[Collected data]

◇ ◇ ◇

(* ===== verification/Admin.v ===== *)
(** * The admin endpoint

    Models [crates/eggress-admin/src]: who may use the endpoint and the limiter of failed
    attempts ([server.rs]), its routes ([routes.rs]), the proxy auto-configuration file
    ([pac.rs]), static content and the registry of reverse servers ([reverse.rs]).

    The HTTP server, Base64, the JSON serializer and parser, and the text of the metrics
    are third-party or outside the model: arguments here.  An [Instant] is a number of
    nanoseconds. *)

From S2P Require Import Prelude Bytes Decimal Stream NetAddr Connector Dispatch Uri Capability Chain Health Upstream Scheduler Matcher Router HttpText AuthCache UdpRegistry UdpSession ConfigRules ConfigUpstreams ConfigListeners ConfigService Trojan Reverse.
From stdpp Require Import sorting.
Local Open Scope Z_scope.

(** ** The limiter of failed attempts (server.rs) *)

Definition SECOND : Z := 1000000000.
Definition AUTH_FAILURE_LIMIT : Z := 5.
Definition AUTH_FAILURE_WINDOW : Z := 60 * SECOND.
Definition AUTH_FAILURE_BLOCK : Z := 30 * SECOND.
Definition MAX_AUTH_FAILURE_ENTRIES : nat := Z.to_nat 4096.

◇ ◇ ◇

Aim of the task:
Return each line above precisely as written.

Task result:
(* ===== verification/Admin.v ===== *)
(** * The admin endpoint

    Models [crates/eggress-admin/src]: who may use the endpoint and the limiter of failed
    attempts ([server.rs]), its routes ([routes.rs]), the proxy auto-configuration file
    ([pac.rs]), static content and the registry of reverse servers ([reverse.rs]).

    The HTTP server, Base64, the JSON serializer and parser, and the text of the metrics
    are third-party or outside the model: arguments here.  An [Instant] is a number of
    nanoseconds. *)

From S2P Require Import Prelude Bytes Decimal Stream NetAddr Connector Dispatch Uri Capability Chain Health Upstream Scheduler Matcher Router HttpText AuthCache UdpRegistry UdpSession ConfigRules ConfigUpstreams ConfigListeners ConfigService Trojan Reverse.
From stdpp Require Import sorting.
Local Open Scope Z_scope.

(** ** The limiter of failed attempts (server.rs) *)

Definition SECOND : Z := 1000000000.
Definition AUTH_FAILURE_LIMIT : Z := 5.
Definition AUTH_FAILURE_WINDOW : Z := 60 * SECOND.
Definition AUTH_FAILURE_BLOCK : Z := 30 * SECOND.
Definition MAX_AUTH_FAILURE_ENTRIES : nat := Z.to_nat 4096.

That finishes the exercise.